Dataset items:
+===+

(** ** Steps that keep the invariant *)

(** The parts of the connection that only the reader and the registration change. *)
Record quiet (s s' : agentConn) : Prop := {
  q_reader : reader s' = reader s;
  q_pending : pending s' = pending s;
  q_closed : ac_closed s' = ac_closed s;
  q_done : ac_done s' = ac_done s;
  q_states : ac_closed s' = true -> sendStates s' = ∅;
  q_send : length (send s') <= agentWriteQueueSize;
  q_control : length (ac_control s') <= agentWriteQueueSize
}.
Lemma inv_one s s' c k k' : inv s -> callers s !! c = Some k -> callers s' = <[c := k']> (callers s) ->
  bodySlots s' = (bodySlots s - occupied k + occupied k')%Z -> length (c_response k') <= length (c_response k) -> quiet s s' ->
  (forall c', c' <> c -> same_for s s' c') -> ok_at s' c k' -> inv s'.
Proof.
  intros Hi Hk Hc Hb Hr [Q1 Q2 Q3 Q4 Q5 Q6 Q7] Hs Ho. destruct (calls_update s s' c k' Hi Hc Hs Ho) as [U1 U2].
  assert (forall c0, awaited s' c0 = awaited s c0) as Ha by (intros c0; unfold awaited; by rewrite Q1, Q2).
  split; try done; rewrite ?Q1, ?Q2, ?Q3, ?Q4; try apply Hi.
  - intros c0 k0. rewrite Hc, Ha. intros [[<- <-]|[Hne Hl]]%lookup_insert_Some; [|by apply Hi]. pose proof (i_responses _ Hi c k Hk). lia.
  - intros c0. rewrite Hc, Ha. intros [Hl Hne]%lookup_insert_None. by apply Hi.
  - rewrite Hb, Hc, (msum_update occupied _ c k k') by done. rewrite (i_slots _ Hi). done.
Qed.
Lemma inv_none s s' : inv s -> callers s' = callers s -> bodySlots s' = bodySlots s -> quiet s s' -> (forall c, same_for s s' c) -> inv s'.
Proof.
  intros Hi Hc Hb [Q1 Q2 Q3 Q4 Q5 Q6 Q7] Hs. destruct (calls_keep s s' Hi Hc Hs) as [U1 U2].
  assert (forall c0, awaited s' c0 = awaited s c0) as Ha by (intros c0; unfold awaited; by rewrite Q1, Q2).
  split; try done; rewrite ?Q1, ?Q2, ?Q3, ?Q4, ?Hc, ?Hb; try apply Hi.
  - intros c k. rewrite Ha. by apply Hi.
  - intros c. rewrite Ha. by apply Hi.
Qed.
Lemma quiet_refl s : inv s -> quiet s s.
Proof. intros Hi. split; try done; apply Hi. Qed.
Lemma charge_inv s c k k' : inv s -> callers s !! c = Some k -> length (c_response k') <= length (c_response k) -> ok_at s c k' -> inv (charge s c k k').
Proof.
  intros Hi Hk Hr Ho. eapply (inv_one s _ c k k'); [done|done|done|done|done|split; try done; apply Hi| |exact Ho]. intros. by apply same_for_eq.
Qed.

(** Send states only lose entries and move away from the queued phase. *)
Definition weaker (st st' : option requestSendState) : Prop :=
  (st = None -> st' = None) /\ (phase_is st' Queued -> phase_is st Queued) /\ (phase_is st' PhaseCanceled -> phase_is st PhaseCanceled).
Lemma weaker_refl st : weaker st st.
Proof. done. Qed.
Lemma weaker_None st : weaker st None.
Proof. done. Qed.
Lemma states_inv s f : inv s -> (forall id, weaker (sendStates s !! id) (f (sendStates s) !! id)) -> inv (s <| sendStates ::= f |>).
Proof.
  intros Hi Hm. split; try apply Hi.
  - intros c k Hk. pose proof (i_calls _ Hi c k Hk) as [K1 K2 K3 K4 K5 K6 K7 K8]. destruct (Hm (ident c)) as (M1 & M2 & M3). split; cbn; try done; auto.
    intros H. destruct (K5 H); auto.
  - intros c Hc. destruct (i_unborn _ Hi c Hc) as (U1 & U2). split; [|done]. by apply (Hm (ident c)).
  - cbn. intros Hc. apply map_empty. intros id. apply (Hm id). rewrite (i_closed _ Hi Hc). apply lookup_empty.
Qed.
Lemma weaker_delete (m : gmap bytes requestSendState) id0 id : weaker (m !! id) (delete id0 m !! id).
Proof. destruct (decide (id = id0)) as [->|Hne]; [by rewrite lookup_delete_eq|by rewrite lookup_delete_ne]. Qed.
Lemma weaker_insert (m : gmap bytes requestSendState) id0 st id : is_Some (m !! id0) -> rs_phase st <> Queued -> rs_phase st <> PhaseCanceled ->
  weaker (m !! id) (<[id0 := st]> m !! id).
Proof.
  intros [st0 Hs] Hq Hp. destruct (decide (id = id0)) as [->|Hne]; [|by rewrite lookup_insert_ne]. rewrite lookup_insert_eq, Hs.
  split; [done|]. split; intros [= E]; congruence.
Qed.
Lemma finish_inv s id : inv s -> inv (finishSendState s id).
Proof. intros Hi. apply (states_inv s (delete id) Hi). intros. apply weaker_delete. Qed.
Lemma cancel_inv s id : inv s -> inv (cancel_section s id).1.
Proof.
  intros Hi. unfold cancel_section. destruct (sendStates s !! id) as [st|] eqn:Es; [|done]. destruct (rs_phase st); cbn [fst]; try done.
  - by apply finish_inv.
  - apply (states_inv s (insert id _) Hi). intros. by apply weaker_insert.
  - apply (states_inv s (insert id _) Hi). intros. by apply weaker_insert.
Qed.
Lemma cancel_callers s id : callers (cancel_section s id).1 = callers s.
Proof. unfold cancel_section. by repeat case_match. Qed.
Lemma remove_inv s id : inv s -> inv (removePending s id).
Proof.
  intros Hi. assert (forall c, awaited (removePending s id) c <= awaited s c) as Ha.
  { intros c. unfold awaited. cbn. destruct (decide (delete id (pending s) !! ident c = Some c)) as [E|]; [|lia].
    apply lookup_delete_Some in E as [_ E]. rewrite decide_True by done. lia. }
  split; try apply Hi.
  - intros c k Hk. pose proof (i_responses _ Hi c k Hk). specialize (Ha c). lia.
  - intros c Hc. pose proof (i_unawaited _ Hi c Hc). specialize (Ha c). lia.
  - cbn. intros id' c [_ H]%lookup_delete_Some. by apply Hi.
  - cbn. pose proof (i_size _ Hi). pose proof (map_subseteq_size _ _ (delete_subseteq (pending s) id)). lia.
Qed.
Lemma close_conn_inv b s : inv s -> inv (close_conn b s).
Proof. intros Hi. destruct b; [|done]. split; apply Hi. Qed.
Lemma control_inv s id ch s' : inv s -> control_section s id ch = Some s' -> inv s' /\ callers s' = callers s /\ sendStates s' = sendStates s.
Proof.
  intros Hi. unfold control_section. destruct ch; [|by case_match; intros [= <-]..]. destruct (_ <? _) eqn:El; intros [= <-]. split; [|done].
  apply Nat.ltb_lt in El. split; try apply Hi. cbn. rewrite length_app. cbn. lia.
Qed.
(** C36: a slot for request bodies can be lost for good. When the connection ends after a call
    has registered, [callAgentOn] may still choose to queue its write although [writeAgent]
    has emptied its queues and returned. The call and its handler return, but nothing
    releases the lease that the queued write holds: with a capacity of one, every later
    request with a body is refused, whatever happens. *)
Theorem body_slot_lost :
  reachable example_ident 1 late_state /\ writer late_state = WExited /\ reader late_state = RExited /\
  c_pc <$> callers late_state !! 0 = Some (CReturned (Failed "AGENT_OFFLINE" unknown)) /\
  forall l s, schedule example_ident 1 late_state l = Some s -> (1 <= bodySlots s)%Z /\ forall c, begin_call example_ident 1 s c true = None.
Proof.
  assert (schedule example_ident 1 newAgentConn late_actions = Some late_state) as E by (vm_compute; reflexivity).
  pose proof (new_schedule _ _ _ _ E) as Hr. split_and!; [done|done|done|vm_compute; reflexivity|]. intros l s Hs.
  apply (gateway_inv _ _ example_ident_inj) in Hr as Hi. assert (late late_state 0) as Hl.
  { split_and!; [done|vm_compute; left|]. eexists _, _. split_and!; vm_compute; reflexivity. }
  destruct (late_forever _ _ l example_ident_inj _ _ _ Hi Hl Hs) as [Hi' Hl']. pose proof (late_slot _ _ _ Hi' Hl') as H1. split; [done|].
  intros c. unfold begin_call. case_match; [done|]. destruct (_ <? _)%Z eqn:El; [|done]. apply Z.ltb_lt in El. lia.
Qed.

+===+

- [Aim of the task] Output only an exact transcription of the lines above from the one with "apply lookup_delete_Some in" up to and including the one with "has emptied its".

- [Solved problem]
    apply lookup_delete_Some in E as [_ E]. rewrite decide_True by done. lia. }
  split; try apply Hi.
  - intros c k Hk. pose proof (i_responses _ Hi c k Hk). specialize (Ha c). lia.
  - intros c Hc. pose proof (i_unawaited _ Hi c Hc). specialize (Ha c). lia.
  - cbn. intros id' c [_ H]%lookup_delete_Some. by apply Hi.
  - cbn. pose proof (i_size _ Hi). pose proof (map_subseteq_size _ _ (delete_subseteq (pending s) id)). lia.
Qed.
Lemma close_conn_inv b s : inv s -> inv (close_conn b s).
Proof. intros Hi. destruct b; [|done]. split; apply Hi. Qed.
Lemma control_inv s id ch s' : inv s -> control_section s id ch = Some s' -> inv s' /\ callers s' = callers s /\ sendStates s' = sendStates s.
Proof.
  intros Hi. unfold control_section. destruct ch; [|by case_match; intros [= <-]..]. destruct (_ <? _) eqn:El; intros [= <-]. split; [|done].
  apply Nat.ltb_lt in El. split; try apply Hi. cbn. rewrite length_app. cbn. lia.
Qed.
(** C36: a slot for request bodies can be lost for good. When the connection ends after a call
    has registered, [callAgentOn] may still choose to queue its write although [writeAgent]
    has emptied its queues and returned. The call and its handler return, but nothing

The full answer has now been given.